Lemma copy_blocks_row_ok src start len dst :
  src <> [] -> 0 <= start -> 0 <= len -> start + len <= py_len src -> 1 + len <= py_len dst ->
  copy_blocks_row src start len dst = Ok (take 1 src ++ take (Z.to_nat len) (drop (Z.to_nat start) src) ++ drop (S (Z.to_nat len)) dst).
Proof.
  intros Hne Hs Hl Hsrc Hdst. unfold copy_blocks_row. destruct src as [|x src']; [done|]. set (src := x :: src') in *. change (load src 0) with (Ok x : result Z).
  cbn [mbind result_bind]. destruct dst as [|y dst']; [unfold py_len in Hdst; cbn in Hdst; lia|]. change (store (y :: dst') 0 x) with (Ok (x :: dst') : result (list Z)).
  cbn [mbind result_bind]. set (val := fun k : nat => src !!! Z.to_nat (start + (Z.of_nat k - 1))).
  rewrite (foldM_ext _ (fun row off => foldM (fun row o => if o <? len then cell_update (fun k _ => Ok (val k)) row (Z.to_nat (1 + o)) else Ok row) (tile off) row)).
  2:{ intros row off Hoff. assert (Hpos : 0 <= off) by (unfold tile_starts in Hoff; apply list_elem_of_fmap in Hoff as (k & -> & _); lia). unfold copy_tile.
      rewrite (mapR_pure _ (fun o => (o, if o <? len then val (Z.to_nat (1 + o)) else 0))).
      2:{ intros o (i & -> & _)%list_elem_of_fmap. unfold load_masked. destruct (Z.ltb_spec (off + Z.of_nat i) len) as [Hlt|]; [|done].
          destruct (load_ok src (start + (off + Z.of_nat i))) as (v & -> & Ev); [lia|]. cbn [mbind result_bind]. unfold val.
          replace (start + (Z.of_nat (Z.to_nat (1 + (off + Z.of_nat i))) - 1)) with (start + (off + Z.of_nat i)) by lia. by rewrite (list_lookup_total_correct _ _ _ Ev). }
      cbn [mbind result_bind]. rewrite foldM_fmap. apply foldM_ext. intros row' o (i & -> & _)%list_elem_of_fmap. unfold store_masked.
      destruct (off + Z.of_nat i <? len); [|done]. rewrite store_cell by lia. done. }
  rewrite foldM_nested, foldM_masked, <- (foldM_fmap (cell_update _) (fun o => Z.to_nat (1 + o))). set (ks := _ <$> _).
  assert (Hks : forall k, k ∈ ks <-> (1 <= k <= Z.to_nat len)%nat).
  { intros k. unfold ks. rewrite list_elem_of_fmap. setoid_rewrite elem_of_tiles. split; [intros (o & -> & Ho); lia|]. intros Hk. exists (Z.of_nat k - 1). lia. }
  destruct (foldM_cell_write (fun k _ => Ok (val k)) val ks (x :: dst')) as (row & -> & Hrow & _).
  { intros k Hk%Hks. split; [|done]. apply lookup_lt_is_Some_2. unfold py_len in Hdst. cbn in *. lia. }
  f_equal. cbn [cell_get list_cells] in Hrow. apply list_eq. intros i. rewrite Hrow.
  assert (Hlen : length (take (Z.to_nat len) (drop (Z.to_nat start) src)) = Z.to_nat len) by (rewrite length_take, length_drop; unfold py_len in Hsrc; lia).
  destruct i as [|i]; [rewrite decide_False by (rewrite Hks; lia); done|]. cbn [take app]. cbn [lookup list_lookup].
  destruct (decide (S i ∈ ks)) as [Hi%Hks|Hi]; [|rewrite Hks in Hi].
  - change (take 1 src) with [x]. rewrite (lookup_app_r [x]) by (cbn; lia). replace (S i - length [x])%nat with i by (cbn; lia). rewrite lookup_app_l, lookup_take_lt, lookup_drop by lia. unfold val.
    replace (Z.to_nat (start + (Z.of_nat (S i) - 1))) with (Z.to_nat start + i)%nat by lia.
    destruct (lookup_lt_is_Some_2 src (Z.to_nat start + i)) as [v Ev]; [unfold py_len in Hsrc; lia|]. by rewrite Ev, (list_lookup_total_correct _ _ _ Ev).
  - change (take 1 src) with [x]. rewrite (lookup_app_r [x]) by (cbn; lia). replace (S i - length [x])%nat with i by (cbn; lia).
    cbn [drop]. rewrite lookup_app_r, Hlen, lookup_drop by lia. f_equal. lia.
Qed.

(** * What a draft step attends to *)
Section Facts.
Context (p : stream_params).
Let bs := st_block_size p.
(** The settings: blocks are not empty, a window block fits beside the sink, and the
    budget is at least one block (there is at least one token to keep). *)
Record stream_ok : Prop := {
  so_block : 0 < st_block_size p;
  so_blocks : 1 < st_max_blocks p;
  so_layers : (0 < st_num_layers p)%nat;
  so_budget n : 1 <= ceil_blocks p n;
}.
Context (Hp : stream_ok).

(** The shape of the preallocated table. *)
Definition stream_shape (st : stream_state) : Prop :=
  length (block_table_tensor st) = st_max_batch_size p /\ forall r, r ∈ block_table_tensor st -> py_len r = st_max_blocks p.

(** The request's blocks: all its tokens have one, and the table has an entry. *)
Definition row_ok (row : list Z) (n : Z) : Prop := 0 <= n /\ row <> [] /\ (n - 1) / bs < py_len row.

(** The positions kept: the sink block and the window. *)
Definition kept_positions (n : Z) : list Z := py_range 0 (Z.min n bs) ++ py_range (start_block p n * bs) n.

(** The slots a call reads for request [b], in order. *)
Definition attended_slots (c : stream_call) (b : nat) : option (list Z) :=
  row ← call_block_table c !! b; n ← call_seqlens c !! b; Some (pos_slot row bs <$> py_range 0 n).

Definition short_row (row : list Z) (n : Z) : list Z := take 1 row ++ take (Z.to_nat (num_sliding_blocks p n)) (drop (Z.to_nat (start_block p n)) row).

Lemma window_fits n : 0 <= n -> 1 <= start_block p n /\ 0 <= num_sliding_blocks p n <= st_max_blocks p - 1 /\
  (0 < num_sliding_blocks p n -> start_block p n + num_sliding_blocks p n = (n - 1) / bs + 1) /\
  (num_sliding_blocks p n = 0 -> start_block p n = 1 /\ n <= bs).
Proof.
  intros Hn. pose proof (so_block Hp) as Hbs. pose proof (so_blocks Hp) as Hmb. pose proof (so_budget Hp n) as Hb. unfold num_sliding_blocks, start_block. fold bs in Hbs |- *.
  set (w := Z.min (ceil_blocks p n) (st_max_blocks p - 1)). assert (1 <= w <= st_max_blocks p - 1) by lia. set (lst := (n - 1) / bs).
  assert (Hlst : -1 <= lst) by (apply Z.div_le_lower_bound; lia). split; [lia|]. split; [lia|]. split; [lia|]. intros H0. assert (Hl0 : lst <= 0) by lia. split; [lia|].
  pose proof (Z.mul_succ_div_gt (n - 1) bs Hbs) as Hm. fold lst in Hm. nia.
Qed.
(* ===== verification/DraftAttention.v ===== *)
(** What the rewritten attention calls of the draft read
    ([src/vllm/v1/spec_decode/sparse_attn/longspec/portable/draft_kv.py]).

    [attends args cache b slots] says that a paged attention call with the given
    arguments reads, for request [b], exactly the cache rows of the given slots,
    in that order.  Both strategies are shown to produce such calls: the token
    pages directly, the gather through its scratch, which it refreshes
    incrementally. *)
From S2P Require Import Prelude Device Tensor MassSelect SlotTable LongSpec.
Local Open Scope Z_scope.

Section DraftAttention.
Context {A : Type} `{!Inhabited A}.
Implicit Types (args kwargs : attn_args A) (cache : list (list A) * list (list A)).

(** The K and V rows of a slot of the cache. *)
Definition slot_kv cache (slot : Z) : option (list A * list A) :=
  if slot <? 0 then None else cell_get (Z.to_nat slot) cache.

(** [k.shape[1]] of the paged cache a call is given. *)
Definition page_size_of args : nat := match aa_k args with page :: _ => length page | [] => 0 end.

(** The row a paged attention kernel reads for token [t] of request [b]: page
    [block_table[b][t / page_size]], offset [t mod page_size]. *)
Definition paged_read args (b t : nat) : option (list A * list A) :=
  let ps := page_size_of args in
  bt ← aa_block_table args !! b;
  page ← bt !! (t / ps)%nat;
  if page <? 0 then None else cell_get (K := nat * nat) (Z.to_nat page, (t mod ps)%nat) (aa_k args, aa_v args).
(* ===== verification/LongSpecFacts.v ===== *)
(** The draft passes of a propose ([src/vllm/v1/spec_decode/sparse_attn/longspec/overrider.py]):
    from the state a verify pass leaves, every draft step hands every layer that
    attends exactly the slots of that layer's selection followed by those of the
    positions from the end of the scored prefix to the newest token. *)
From S2P Require Import Prelude Device Tensor MassSelect SlotTable LongSpec DraftAttention.
Local Open Scope Z_scope.

(** The shapes of the overrider's buffers. *)
Record buffers_shaped {A T F} (ceil_mul : Z -> F -> Z) (p : ov_params F) (st : overrider A T) : Prop := {
  bs_metric : length (metric st) = layers p /\
    Forall (fun rows => length rows = max_batch_size p /\ Forall (fun row => py_len row = max_model_len p) rows) (metric st);
  bs_tbl : length (tbl st) = layers p /\
    Forall (fun rows => length rows = max_batch_size p /\ Forall (fun row => py_len row = width ceil_mul p) rows) (tbl st);
  bs_used : length (used st) = layers p /\ Forall (fun us => length us = max_batch_size p) (used st);
}.

Section Propose.
Context {A T F : Type} {SO : SelectOps T} `{!Inhabited A}.
Context (ceil_mul : Z -> F -> Z).
Context (p : ov_params F) (batch PW : nat) (sel : nat -> nat -> list Z) (valid n : list Z) (bt : list (list Z)).
Implicit Types (st : overrider A T).
Lemma heappush_ok x l : heap_from 0 l -> exists l', heappush x l = Ok l' /\ l' ≡ₚ x :: l /\ heap_from 0 l'.
Proof using le_trans lt_le.
  intros Hh. unfold heappush.
  assert (Hins : <[length l := x]> (l ++ [x]) = l ++ [x]) by (apply list_insert_id; rewrite lookup_app_r, Nat.sub_diag by lia; done).
  destruct (siftdown_ok (S (length l)) 0 (length l) x (l ++ [x])) as (l' & E & Hperm & Hh').
  - lia.
  - rewrite length_app. cbn. lia.
  - assert (Hall : forall i, below 0 i).
    { intros i. induction i as [i IH] using lt_wf_ind. destruct (decide (i = 0)%nat) as [->|Hi]; [constructor|].
      pose proof (parent_edge i ltac:(lia)) as He. eapply below_child; [|exact He]. apply IH. by apply edge_lt in He. }
    apply Hall.
  - rewrite Hins. split.
    + intros p c a b Hp He Hcn Ha Hb. pose proof (edge_lt _ _ He). assert (Hc : (c < length l)%nat).
      { apply lookup_lt_Some in Hb. rewrite length_app in Hb. cbn in Hb. lia. }
      rewrite lookup_app_l in Ha, Hb by lia. by apply (Hh p c).
    + intros p c a b _ _ He%edge_lt _ Hb%lookup_lt_Some. rewrite length_app in Hb. cbn in Hb. lia.
  - exists l'. split; [done|]. split; [|done]. rewrite Hperm, Hins. symmetry. apply Permutation_cons_append.
Qed.

Lemma heappop_ok l : l <> [] -> heap_from 0 l ->
  exists x l', heappop l = Ok (x, l') /\ l ≡ₚ x :: l' /\ heap_from 0 l' /\ (forall y, y ∈ l -> le x y) /\ l !! 0%nat = Some x.
Proof using le_trans lt_le.
  intros Hne Hh. unfold heappop. destruct (exists_last Hne) as (l0 & z & ->). rewrite last_snoc, removelast_last.
  destruct l0 as [|x l0].
  - exists z, []. split; [done|]. split; [done|]. split; [by intros ????? _ ?|]. split; [|done].
    intros y ->%list_elem_of_singleton. apply le_refl.
  - destruct (siftup_ok 0 (<[0%nat := z]> (x :: l0))) as (l' & E & Hperm & Hh').
    + cbn. lia.
    + intros p c a b Hp He Ha Hb. pose proof (edge_lt _ _ He). rewrite list_lookup_insert_ne in Ha, Hb by lia.
      apply (Hh p c); [lia|done|by apply lookup_app_l_Some..].
    + change ((x :: l0) ++ [z]) with (x :: (l0 ++ [z])). rewrite E. cbn [mbind result_bind]. exists x, l'. split; [done|].
      split; [|split; [done|split; [|done]]].
      * rewrite Hperm. cbn. constructor. symmetry. apply Permutation_cons_append.
      * intros y [i Hy]%list_elem_of_lookup_1. by apply (heap_root ((x :: l0) ++ [z]) x Hh eq_refl i).
Qed.

Lemma heapify_ok l : exists l', heapify l = Ok l' /\ l' ≡ₚ l /\ heap_from 0 l'.
Proof using le_trans lt_le.
  unfold heapify. set (n := length l).
  destruct (foldM_inv (fun x i => siftup i x) (fun pre x => x ≡ₚ l /\ heap_from (n / 2 - length pre)%nat x) (reverse (seq 0 (n / 2))) l)
    as (l' & E & Hperm & Hh).
  - split; [done|]. cbn [length]. rewrite Nat.sub_0_r. intros p c a b Hp He Ha Hb. apply lookup_lt_Some in Hb. fold n in Hb.
    pose proof (Nat.div_mod n 2 ltac:(lia)). pose proof (Nat.mod_upper_bound n 2 ltac:(lia)). destruct He; lia.
  - intros pre i post x Eq [Hperm Hh].
    assert (Hi : (length pre < n / 2)%nat /\ i = (n / 2 - S (length pre))%nat).
    { assert (Hlk : reverse (seq 0 (n / 2)) !! length pre = Some i) by (rewrite Eq, lookup_app_r, Nat.sub_diag by lia; done).
      pose proof (lookup_lt_Some _ _ _ Hlk) as Hlt. rewrite length_reverse, length_seq in Hlt.
      rewrite reverse_lookup in Hlk by (rewrite length_seq; lia). apply lookup_seq in Hlk. rewrite length_seq in Hlk. lia. }
    destruct Hi as [Hpl ->]. pose proof (Permutation_length Hperm) as Hlen.
    destruct (siftup_ok (n / 2 - S (length pre)) x) as (x' & E' & Hperm' & Hh').
    + fold n in Hlen. pose proof (Nat.Div0.div_le_upper_bound n 2 n ltac:(lia)). rewrite Hlen. lia.
    + by replace (S (n / 2 - S (length pre))) with (n / 2 - length pre)%nat by lia.
    + exists x'. split; [done|]. rewrite length_app. cbn [length]. rewrite Nat.add_1_r. split; [by rewrite Hperm'|done].
  - exists l'. split; [done|]. split; [done|]. rewrite length_reverse, length_seq in Hh.
    eapply heap_from_mono; [|exact Hh]. lia.
Qed.
End Heapq.
End Heap.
::::::::::
Aim of the task: Restate word for word the entries above from the line with "(** [k.shape[1]] of" through the line with "bt ← aa_block_table args !! b;", inclusive, leaving out everything else.

Result of this exercise:
(** [k.shape[1]] of the paged cache a call is given. *)
Definition page_size_of args : nat := match aa_k args with page :: _ => length page | [] => 0 end.

(** The row a paged attention kernel reads for token [t] of request [b]: page
    [block_table[b][t / page_size]], offset [t mod page_size]. *)
Definition paged_read args (b t : nat) : option (list A * list A) :=
  let ps := page_size_of args in
  bt ← aa_block_table args !! b;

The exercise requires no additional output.